Entries taken from a collection:
Lemma differential_flat_estimated_rotation_downward_witness :
  - PI < 1 <= PI /\ 1 <> 0 /\ - 20 < - 9.81 /\ 0 * sin 1 - 1 * cos 1 <> 0
  /\ differential_flat_estimated_rotation (Vector3d_ 0 1 (- 20)) 1
      = Vector3d_
          (if Rlt_dec (0 * sin 1 - 1 * cos 1) 0
           then atan ((0 * sin 1 - 1 * cos 1)
                      / sqrt ((- 20 + 9.81) * (- 20 + 9.81)
                              + (0 * cos 1 + 1 * sin 1)
                                * (0 * cos 1 + 1 * sin 1))) + PI
           else atan ((0 * sin 1 - 1 * cos 1)
                      / sqrt ((- 20 + 9.81) * (- 20 + 9.81)
                              + (0 * cos 1 + 1 * sin 1)
                                * (0 * cos 1 + 1 * sin 1))) - PI)
          (atan ((0 * cos 1 + 1 * sin 1) / - (- 20 + 9.81)))
          (if Rlt_dec 1 0 then 1 + PI else 1 - PI).
Proof.
  assert (H1 : - PI < 1 <= PI) by (pose proof PI2_1; lra).
  assert (H2 : 1 <> 0) by lra.
  assert (H3 : - 20 < - 9.81) by lra.
  assert (H4 : 0 * sin 1 - 1 * cos 1 <> 0).
  { assert (0 < cos 1) by (apply cos_gt_0; pose proof PI2_1; lra). lra. }
  split; [exact H1 | split; [exact H2 | split; [exact H3 | split; [exact H4|]]]].
  exact (differential_flat_estimated_rotation_downward 0 1 (- 20) 1
           H1 H2 H3 H4).
Defined.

AIM OF THE EXERCISE:
Where in the entries above does the word "pose" appear? Copy each line that has it.

OUTPUT OF THE EXERCISE:
  assert (H1 : - PI < 1 <= PI) by (pose proof PI2_1; lra).
  { assert (0 < cos 1) by (apply cos_gt_0; pose proof PI2_1; lra). lra. }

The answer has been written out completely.